Investigadores de Weill Cornell Medicine descubrieron que las bacterias de la tuberculosis (TB) sufren daños en el ADN y activan su mecanismo de reparación cuando se secan en el aire. Este proceso no solo permite que la bacteria sobreviva, sino que también desencadena la aparición de mutaciones que aumentan su resistencia a los antibióticos rifampicina. El estudio se publicó en 2026 en la revista Nature Microbiology.

El estrés oxidativo que se produce durante la desecación daña el ADN de la bacteria y activa un gen de reparación del ADN llamado Mfd. La actividad de Mfd aumenta la resistencia de la bacteria a la sequedad y, al mismo tiempo, eleva la frecuencia de mutaciones asociadas a la resistencia a la rifampicina. En experimentos de laboratorio, cuando se redujo la actividad del gen Mfd, la tasa de supervivencia de las bacterias de TB resistentes a la rifampicina disminuyó de forma significativa.

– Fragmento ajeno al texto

(** C6: [Start] returns only when its schedule holds a cancellation, and
    what it returns is nil. A schedule with a cancellation and no failed
    aggregation result does make it return, and the cancellation is acted
    on without touching the state. An error that [processTaskCreatedLog]
    returns is logged and the loop goes on with the rest of the schedule,
    with the subscriptions it had. *)
Theorem Start_returns_only_on_cancellation :
  (forall (sched : list Event) (s s' : State) (err : error),
     Start svc sched s = Done (Returned err) s' ->
     err = None /\ In ctx_Done sched) /\
  (forall (sched : list Event) (s : State),
     In ctx_Done sched ->
     forallb (fun ev => negb (carries_error ev)) sched = true ->
     exists s', Start svc sched s = Done (Returned None) s') /\
  (forall (sched : list Event) (subs : Subs) (s : State),
     Start_loop svc (ctx_Done :: sched) subs s = Done (Returned None) s) /\
  (forall (taskLog : NewTaskCreated) (sched : list Event) (subs : Subs)
          (s s1 : State) (e : string),
     processTaskCreatedLog svc taskLog
       {| agg := agg s; trace := trace s ++ [LogInfo "Received new task"] |}
       = Done (Some e) s1 ->
     Start_loop svc (newTaskCreatedChan_recv taskLog :: sched) subs s
     = Start_loop svc sched subs
         {| agg := agg s1;
            trace := trace s1 ++
              [LogError "Failed to process new task" (Some e)] |}).
Proof.
  split; [|split; [|split]].
  - intros sched s s' err. rewrite Start_run. apply Start_loop_Returned.
  - intros sched s Hin Hok. rewrite Start_run. by apply Start_loop_returns.
  - intros sched subs s. by rewrite Start_loop_cons, Start_select_done_run.
  - intros taskLog sched subs s s1 e Hproc.
    rewrite Start_loop_cons. cbn [Start_select]. run_M.
    rewrite Hproc. reflexivity.
Qed.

Los investigadores crearon condiciones de laboratorio que imitaban la transmisión aérea y, posteriormente, analizaron más de 50.000 genomas de TB de todo el mundo. Los análisis mostraron que las cepas con mutaciones en el gen Mfd tenían una menor probabilidad de portar la mutación de resistencia a la rifampicina más común. Los hallazgos despiertan la esperanza de que nuevos tratamientos dirigidos a la fase de transmisión puedan complementar la terapia antibiótica actual y frenar la propagación de la resistencia.